PETALING JAYA: As public discussion intensifies around the role of e-commerce platforms in Malaysia, including questions about costs, fairness and sustainability, it is timely to recognise that e-commerce today is no longer a simple buyer-seller interaction.
It has evolved into a complex ecosystem comprising platforms, logistics providers, payment systems, regulators, sellers, and consumers, all working together to enable digital trade at scale.
This ecosystem perspective is increasingly important as online business becomes embedded in daily life and national economic activity. Beyond competitive pricing, consumers now expect reliability, delivery in speed, secure payments, data protection, and dispute resolution. These expectations require continuous investment across the entire value chain.
According to data from the Department of Statistics Malaysia, Malaysia’s e-commerce sector recorded RM937.5 billion in revenue for the first nine months of 2025. Total e-commerce expenditure also expanded, driven by higher participation from both businesses and consumers. This continued growth reflects not only rising online sales but also increasing reliance on digital platforms for goods, services, and everyday payments.
As these expectations intensify and the economics of online selling evolve, industry stakeholders are increasingly calling for a more pragmatic conversation on how Malaysia will be able to sustain growth in e-commerce in its next phase, taking into consideration the needs of all stakeholders.
DARE managing director Pankaj Kumar said: “Malaysia’s e-commerce ecosystem is no longer in its infancy. What began with adoption-drive incentives has now evolved into an essential economic infrastructure serving consumers and MSMEs across multiple generations, with rising demands for reliability, speed, safety and trust.”

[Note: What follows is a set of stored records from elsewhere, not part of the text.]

(* ===== verification/FaslSpec.v ===== *)
(** * Images

    What [zuo_fasl_dump] writes, [zuo_fasl_restore] reads back: the objects
    that the image roots reach come back with their contents, at new addresses
    that keep different objects apart, in one piece at the start of a new
    space.  The count of a trie node and the tag of a continuation are not
    part of an image. *)

From S2P Require Import Prelude Sys Heap Alloc Gc GcCorrect Objects Trie Lists ImageOk Fasl Init Boot.

(** ** The position of an object in the map *)

Fixpoint index_of (c : list loc) (l : loc) : Z :=
  match c with
  | [] => 0
  | x :: c' => if decide (x = l) then 0 else 1 + index_of c' l
  end.

Lemma index_of_nonneg c l : 0 ≤ index_of c l.
Proof. induction c as [|x c IH]; cbn; [lia|]. case_decide; lia. Qed.

Lemma index_of_lt c l : l ∈ c → index_of c l < Z.of_nat (length c).
Proof.
  induction c as [|x c IH]; [by intros ?%not_elem_of_nil|]. cbn [index_of length]. case_decide as E; [lia|].
  intros [->|Hl]%elem_of_cons; [done|]. specialize (IH Hl). lia.
Qed.

Lemma index_of_app c c' l : l ∈ c → index_of (c ++ c') l = index_of c l.
Proof.
  induction c as [|x c IH]; [by intros ?%not_elem_of_nil|]. cbn. case_decide as E; [done|].
  intros [->|Hl]%elem_of_cons; [done|]. by rewrite IH.
Qed.

Lemma index_of_new c l : l ∉ c → index_of (c ++ [l]) l = Z.of_nat (length c).
Proof.
  induction c as [|x c IH]; cbn [app index_of length]; intros H; [by rewrite decide_True|].
  apply not_elem_of_cons in H as [H1 H2]. rewrite decide_False, IH by done. lia.
Qed.

Lemma index_of_ext c c' ls : Forall (λ l, l ∈ c) ls → index_of (c ++ c') <$> ls = index_of c <$> ls.
Proof.
  intros H. apply list_fmap_ext. intros i x Hx. rewrite Forall_forall in H.
  apply index_of_app, H, list_elem_of_lookup. by exists i.
Qed.

(** ** The words of an object *)

(** The pointers that are written: an empty sub-trie is not. *)
Definition refs (u : loc) (o : obj) : list loc :=
  match o with
  | Otrie_node _ k v next => k :: v :: filter (λ n, n ≠ u) next
  | _ => ptrs o
  end.

Lemma refs_ptrs u o p : p ∈ refs u o → p ∈ ptrs o.
Proof.
  destruct o; cbn; try done. rewrite !elem_of_cons, list_elem_of_filter. tauto.
Qed.

Lemma ptrs_refs u o p : p ∈ ptrs o → p = u ∨ p ∈ refs u o.
Proof.
  destruct o; cbn; try tauto. rewrite !elem_of_cons, list_elem_of_filter.
  destruct (decide (p = u)); tauto.
Qed.

Section words.
Context (table : list registered) (u : loc).

(** What comes before the pointers. *)
Definition prefix (o : obj) : list Z :=
  match o with
  | Ointeger i => [fasl_lo i; fasl_hi i]
  | Ostring b => [fasl_lo (Z.of_nat (length b)); fasl_hi (Z.of_nat (length b))] ++ b
  | Osymbol id _ => [id]
  | Otrie_node _ _ _ next => [trie_mask u 0 next]
  | Oprimitive _ proc _ _ => [from_option id 0 (find_proc proc 0 table)]
  | _ => []
  end.

Definition words (ix : loc → Z) (o : obj) : list Z := tag_int (obj_tag o) :: prefix o ++ (ix <$> refs u o).

(** The objects that can be dumped. *)
Definition dumpable (o : obj) : Prop :=
  match o with
  | Ointeger i => in_s64 i
  | Ostring b => Forall is_byte b
  | Osymbol id _ => in_s32 id
  | Otrie_node _ _ _ next => length next = 16%nat
  | Oprimitive d proc a _ => ∃ i, find_proc proc 0 table = Some i ∧ 0 ≤ i ∧ table !! Z.to_nat i = Some (Registered d proc a)
  | Ohandle _ _ _ | Oforwarded _ => False
  | _ => True
  end.

Lemma words_ext c c' o :
  Forall (λ l, l ∈ c) (refs u o) → words (index_of (c ++ c')) o = words (index_of c) o.
Proof. intros H. unfold words. by rewrite index_of_ext. Qed.

(** ** Writing *)

Record dumping (stream : zuo_fasl_stream_out_t) : Prop := {
  du_nodup : NoDup (fo_objs stream);
  du_index : ∀ l, fo_index stream !! l
    = if decide (l ∈ fo_objs stream) then Some (index_of (fo_objs stream) l) else None }.

(** [st'] is [st] after writing [ws], which refer to objects among [ls]. *)
Record written (st st' : zuo_fasl_stream_out_t) (ls : list loc) (ws : (loc → Z) → list Z) : Prop := {
  wr_dumping : dumping st';
  wr_objs : ∃ suf, fo_objs st' = fo_objs st ++ suf ∧ Forall (λ l, l ∈ ls) suf;
  wr_refs : Forall (λ l, l ∈ fo_objs st') ls;
  wr_map : fo_map st' = fo_map st;
  wr_image : fo_image st' = fo_image st ++ ws (index_of (fo_objs st')) }.

Lemma fasl_out_ref_ok l st : dumping st → written st (fasl_out_ref l st) [l] (λ ix, [ix l]).
Proof.
  intros [Hn Hi]. unfold fasl_out_ref. rewrite Hi. case_decide as E.
  - split; cbn; [by split|exists []; by rewrite app_nil_r|by constructor|done|done].
  - split; cbn.
    + split; cbn.
      * apply NoDup_app. split; [done|]. split; [|apply NoDup_singleton].
        intros x Hx Ex%list_elem_of_singleton. by subst x.
      * intros x. destruct (decide (x = l)) as [->|Hx].
        { rewrite lookup_insert_eq, decide_True by (apply elem_of_app; right; by constructor).
          by rewrite index_of_new. }
        rewrite lookup_insert_ne, Hi by done. case_decide as E1.
        { rewrite decide_True by (apply elem_of_app; by left). by rewrite index_of_app. }
        rewrite decide_False; [done|]. intros [?|?%list_elem_of_singleton]%elem_of_app; done.
    + exists [l]. split; [done|]. constructor; [by constructor|done].
    + constructor; [|done]. apply elem_of_app; right; by constructor.
    + done.
    + by rewrite index_of_new.
Qed.

Lemma written_trans st1 st2 st3 ls1 ls2 w1 w2 :
  written st1 st2 ls1 w1 → written st2 st3 ls2 w2 →
  w1 (index_of (fo_objs st3)) = w1 (index_of (fo_objs st2)) →
  written st1 st3 (ls1 ++ ls2) (λ ix, w1 ix ++ w2 ix).
Proof.
  intros [D1 (s1 & O1 & F1) R1 M1 I1] [D2 (s2 & O2 & F2) R2 M2 I2] E. split.
  - done.
  - exists (s1 ++ s2). rewrite O2, O1, app_assoc. split; [done|].
    apply Forall_app. split; (eapply Forall_impl; [eassumption|]); cbn; intros x Hx; apply elem_of_app; auto.
  - apply Forall_app. split; [|done]. eapply Forall_impl; [exact R1|]. cbn. intros x Hx.
    rewrite O2. apply elem_of_app; by left.
  - by rewrite M2.
  - by rewrite I2, I1, <- app_assoc, E.
Qed.

Lemma written_refl st : dumping st → written st st [] (λ _, []).
Proof. intros H. split; [done|exists []; by rewrite app_nil_r|done|done|by rewrite app_nil_r]. Qed.

Lemma fasl_out_refs_ok ls st : dumping st → written st (fasl_out_refs ls st) ls (λ ix, ix <$> ls).
Proof.
  revert st. induction ls as [|l ls IH]; intros st H; cbn; [by apply written_refl|].
  pose proof (fasl_out_ref_ok l st H) as W1.
  pose proof (IH _ (wr_dumping _ _ _ _ W1)) as W2.
  refine (written_trans _ _ _ [l] ls (λ ix, [ix l]) (λ ix, ix <$> ls) W1 W2 _).
  destruct (wr_objs _ _ _ _ W2) as (suf & -> & _). pose proof (wr_refs _ _ _ _ W1) as R.
  apply Forall_cons in R as [R _]. by rewrite index_of_app.
Qed.

Lemma fasl_out_words_ok ws st :
  dumping st → written st (foldl (λ st c, fasl_out_int32 c st) st ws) [] (λ _, ws).
Proof.
  revert st. induction ws as [|w ws IH]; intros st H; cbn [foldl]; [by apply written_refl|].
  destruct (IH (fasl_out_int32 w st)) as [D O R M I]; [destruct H; by split|].
  split; [done|done|done|done|]. by rewrite I; cbn; rewrite <- app_assoc.
Qed.

Lemma zuo_fasl_out_ok o st s :
  dumping st → dumpable o → o_undefined (s_img s) = u →
  ∃ st', zuo_fasl_out table o st s = Ok st' s ∧ written st st' (refs u o) (λ ix, words ix o).
Proof.
  intros Hst Ho Hu.
  pose proof (fasl_out_words_ok (tag_int (obj_tag o) :: prefix o) st Hst) as W1.
  pose proof (fasl_out_refs_ok (refs u o) _ (wr_dumping _ _ _ _ W1)) as W2.
  exists (fasl_out_refs (refs u o) (foldl (λ st c, fasl_out_int32 c st) st (tag_int (obj_tag o) :: prefix o))).
  split; [|exact (written_trans _ _ _ [] _ (λ _, _) _ W1 W2 eq_refl)].
  unfold zuo_fasl_out. destruct o; try done; cbn in Ho |- *; unfold bind, zi, ret, zuo_primitive_to_id; try by rewrite ?Hu.
  destruct Ho as (i & -> & _). done.
Qed.

End words.

(** ** The dump of all objects *)

(** Where each of a sequence of blocks starts, the first at [n]. *)
Fixpoint starts (n : Z) (wss : list (list Z)) : list Z :=
  match wss with
  | [] => []
  | ws :: wss' => n :: starts (n + Z.of_nat (length ws)) wss'
  end.

Lemma starts_app n wss wss' :
  starts n (wss ++ wss') = starts n wss ++ starts (n + Z.of_nat (length (concat wss))) wss'.
Proof.
  revert n. induction wss as [|ws wss IH]; intros n; cbn; [by rewrite Z.add_0_r|].
  rewrite IH, length_app. do 3 f_equal. lia.
Qed.

Section dump.
Context (table : list registered) (h : gmap Z obj) (u : loc) (roots : list loc).

(** The words of the object at [l], when the objects of the dump are [c]. *)
Definition words_at (c : list loc) (l : loc) : list Z :=
  from_option (words table u (index_of c)) [] (h !! l).

Definition image_words (c : list loc) : list Z := (index_of c <$> roots) ++ concat (words_at c <$> c).

Hypothesis Hroots : ∀ l, l ∈ roots → is_Some (h !! l).
Hypothesis Hptrs : ∀ l o, reach h roots l → h !! l = Some o → dumpable table o ∧ ∀ p, p ∈ ptrs o → is_Some (h !! p).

He added that long-term sustainability requires continued ecosystem investment to further strengthen the industry’s infrastructure, alongside targeted support.

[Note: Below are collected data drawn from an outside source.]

(* ===== verification/RktioHash.v ===== *)
(** * Hash tables of the I/O library

    [rktio_hash.c]: tables from non-negative integers to pointers that are not
    null, with open addressing, double hashing and vacated slots.  A value is
    an element of a type [V]; the memory manager of the C library always has
    memory. *)

From S2P Require Import Prelude.

(** [v] is [None] for the null pointer; an empty bucket has the key 0, and one
    whose content was removed has -1. *)
Record bucket_t (V : Type) := Bucket { key : Z; v : option V }.
Arguments Bucket {V} _ _.
Arguments key {V} _.
Arguments v {V} _.

Record rktio_hash_t (V : Type) := Hash {
  buckets : option (list (bucket_t V));
  ht_size : Z;
  count : Z
}.
Arguments Hash {V} _ _ _.
Arguments buckets {V} _.
Arguments ht_size {V} _.
Arguments count {V} _.

Section hash.
Context {V : Type}.

(** The functions change one table; there are no failures. *)
Abbreviation H := (comp (rktio_hash_t V) Empty_set).

Definition rktio_hash_new : rktio_hash_t V := Hash None 0 0.

Definition rktio_hash_is_empty (ht : rktio_hash_t V) : bool := count ht =? 0.
Definition rktio_hash_size (ht : rktio_hash_t V) : Z := ht_size ht.

Definition get_ht : H (rktio_hash_t V) := λ ht, Ok ht ht.

(** [ht->buckets[i]], and an assignment to it *)
Definition bucket (i : Z) : H (bucket_t V) := λ ht,
  match buckets ht with
  | Some bs => match (if i <? 0 then None else bs !! Z.to_nat i) with Some b => Ok b ht | None => UB "outside of the buckets" end
  | None => UB "null pointer"
  end.

Definition set_bucket (i : Z) (b : bucket_t V) : H unit := λ ht,
  match buckets ht with
  | Some bs =>
      if (0 <=? i) && (i <? Z.of_nat (length bs)) then Ok tt (Hash (Some (<[Z.to_nat i := b]> bs)) (ht_size ht) (count ht))
      else UB "outside of the buckets"
  | None => UB "null pointer"
  end.

Definition set_count (n : Z) : H unit := λ ht, Ok tt (Hash (buckets ht) (ht_size ht) n).

(** a signed result of 64 bits *)
Definition signed (i : Z) : H Z := λ ht, if decide (in_s64 i) then Ok i ht else UB "signed overflow".

(** The values that are freed, the last one first: [for (i = ht->size; --i; )],
    where [n] is [i] before it is counted down *)
Fixpoint free_loop (n : nat) : H (list V) :=
  match n with
  | O => λ _, UB "outside of the buckets"
  | S O => ret []
  | S i => b <- bucket (Z.of_nat i) ;; xs <- free_loop i ;; ret (match v b with Some x => x :: xs | None => xs end)
  end.

Definition rktio_hash_free (free_values : bool) : H (list V) :=
  ht <- get_ht ;;
  match buckets ht with
  | Some _ => if free_values then free_loop (Z.to_nat (ht_size ht)) else ret []
  | None => ret []
  end.

Definition rktio_hash_get_key (i : Z) : H Z :=
  b <- bucket i ;; ret (match v b with Some _ => key b | None => -1 end).

(** The step between the slots for a key *)
Definition stride (key mask : Z) : Z := Z.lor (Z.land (Z.shiftr key 3) mask) 1.

Definition is_used (b : bucket_t V) : bool := match v b with Some _ => true | None => false end.

(** [while (1)], from the slot [hc] on *)
Fixpoint get_loop (n : nat) (k mask d init_hc hc : Z) : H (option V) :=
  match n with
  | O => λ _, Diverge
  | S n' =>
      b <- bucket hc ;;
      if key b =? k then ret (v b)
      else if is_used b || (key b =? -1) then
        s <- signed (hc + d) ;;
        let hc := Z.land s mask in
        if hc =? init_hc then ret None else get_loop n' k mask d init_hc hc
      else ret None
  end.

Definition rktio_hash_get (k : Z) : H (option V) :=
  ht <- get_ht ;;
  match buckets ht with
  | Some bs =>
      let mask := ht_size ht - 1 in
      let hc := Z.land k mask in
      get_loop (length bs) k mask (stride k mask) hc hc
  | None => ret None
  end.

(** The slot to use for a key and a value that were not there, or [None] when
    the value of the key was replaced *)
Fixpoint set_loop (n : nat) (k : Z) (x : V) (mask d init_hc hc use_hc : Z) : H (option Z) :=
  match n with
  | O => λ _, Diverge
  | S n' =>
      b <- bucket hc ;;
      if is_used b then
        if key b =? k then set_bucket hc (Bucket k (Some x)) ;;; ret None
        else
          let use_hc := if key b =? -1 then (if use_hc <? 0 then hc else use_hc) else use_hc in
          s <- signed (hc + d) ;;
          let hc := Z.land s mask in
          if hc =? init_hc then ret (Some use_hc) else set_loop n' k x mask d init_hc hc use_hc
      else ret (Some (if use_hc <? 0 then hc else use_hc))
  end.

(** [rktio_hash_set] and [do_rehash] call each other: [fuel] bounds the depth.
    In the rehash, [set] is [rktio_hash_set], and [n] counts [i] down. *)
Fixpoint rehash_loop (set : Z → V → H unit) (old_buckets : list (bucket_t V)) (n : nat) : H unit :=
  match n with
  | O => ret tt
  | S i =>
      match old_buckets !! i with
      | Some b => match v b with Some x => set (key b) x | None => ret tt end
      | None => λ _, UB "outside of the buckets"
      end ;;;
      rehash_loop set old_buckets i
  end.

Definition do_rehash_with (set : Z → V → H unit) (new_size : Z) : H unit :=
  if 16 <=? new_size then
    ht <- get_ht ;;
    (λ _, Ok tt (Hash (Some (replicate (Z.to_nat new_size) (Bucket 0 None))) new_size 0)) ;;;
    rehash_loop set (default [] (buckets ht)) (Z.to_nat (ht_size ht))
  else ret tt.

Definition make_buckets : H unit := λ ht,
  match buckets ht with
  | Some _ => Ok tt ht
  | None => Ok tt (Hash (Some (replicate 16 (Bucket 0 None))) 16 (count ht))
  end.

Fixpoint rktio_hash_set (fuel : nat) (k : Z) (x : V) : H unit :=
  match fuel with
  | O => λ _, Diverge
  | S fuel' =>
      make_buckets ;;;
      ht <- get_ht ;;
      let mask := ht_size ht - 1 in
      let hc := Z.land k mask in
      r <- set_loop (length (default [] (buckets ht))) k x mask (stride k mask) hc hc (-1) ;;
      match r with
      | None => ret tt
      | Some use_hc =>
          set_bucket use_hc (Bucket k (Some x)) ;;;
          c <- signed (count ht + 1) ;;
          set_count c ;;;
          c2 <- signed (2 * c) ;;
          if ht_size ht <=? c2
          then new_size <- signed (Z.shiftl (ht_size ht) 1) ;; do_rehash_with (rktio_hash_set fuel') new_size
          else ret tt
      end
  end.

Definition do_rehash (fuel : nat) (new_size : Z) : H unit := do_rehash_with (rktio_hash_set fuel) new_size.

Fixpoint remove_loop (n : nat) (k mask d init_hc hc : Z) : H (option Z) :=
  match n with
  | O => λ _, Diverge
  | S n' =>
      b <- bucket hc ;;
      if key b =? k then ret (Some hc)
      else if is_used b || (key b =? -1) then
        s <- signed (hc + d) ;;
        let hc := Z.land s mask in
        if hc =? init_hc then ret None else remove_loop n' k mask d init_hc hc
      else ret None
  end.

Definition rktio_hash_remove (fuel : nat) (k : Z) (dont_rehash : bool) : H unit :=
  ht <- get_ht ;;
  match buckets ht with
  | Some bs =>
      let mask := ht_size ht - 1 in
      let hc := Z.land k mask in
      r <- remove_loop (length bs) k mask (stride k mask) hc hc ;;
      match r with
      | Some hc =>
          set_bucket hc (Bucket (-1) None) ;;;
          c <- signed (count ht - 1) ;;
          set_count c ;;;
          if dont_rehash then ret tt
          else
            c4 <- signed (4 * c) ;;
            if c4 <=? ht_size ht then do_rehash fuel (Z.shiftr (ht_size ht) 1) else ret tt
      | None => ret tt
      end
  | None => ret tt
  end.
End hash.

(** [while (1)] over the bytes of a string, in 64 bits *)
Fixpoint hash_string_loop (s : list Z) (k : Z) : Z :=
  match s with
  | [] => k
  | c :: s' =>
      let k := to_u64 (k + c) in
      let k := to_u64 (k + to_u64 (Z.shiftl k 10)) in
      let k := Z.lxor k (Z.shiftr k 6) in
      hash_string_loop s' k
  end.

Definition rktio_hash_string (s : list Z) : Z :=
  let k := hash_string_loop (c_str s) 0 in
  let key := to_s64 k in
  if key <? 0 then Z.shiftr k 1 else key.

“Meeting today’s market demands, from robust logistics networks, and secure digital payments to advanced platform reliability, and marketplace safety, involves ongoing structural costs that cannot be sustained solely through broad-based subsidies designed for an earlier stage of growth. This underscores the need for shared responsibility of contributions across the ecosystem, spanning public sector enablement, private-sector infrastructure investment, and MSME capability-building, to support sustainable growth that will ultimately benefits sellers and buyers alike,” he said.
Against this backdrop, Pankaj noted, the conversation needs to move beyond fees alone to focus on outcomes.
He said the more important question is whether the e-commerce ecosystem is delivering greater reliability, stronger trust, and more sustainable growth for MSMEs, and consumers alike. Framing the discussion solely around cost, risks overlooking the value created through improved infrastructure, service quality, and long-term competitiveness.
Pankaj said policymakers, industry leaders and MSMEs alike have highlighted the fundamental shift in Malaysia’s digital landscape.
With the digital economy moving into a more mature growth phase, the emphasis must increasingly be on capability building. This includes strengthening digital skills, productivity, brand development, and business resilience among MSMEs, so they can better compete in a digital-first economy.
“Support remains important, but long-term competitiveness will depend on upskilling and innovation, enabling MSMEs to fully leverage digital e-commerce opportunities. It is time to align incentives and policies with this next chapter of growth, one that enables continued investment in infrastructure, tools, and capabilities that uplift all market participants,” Pankaj concluded.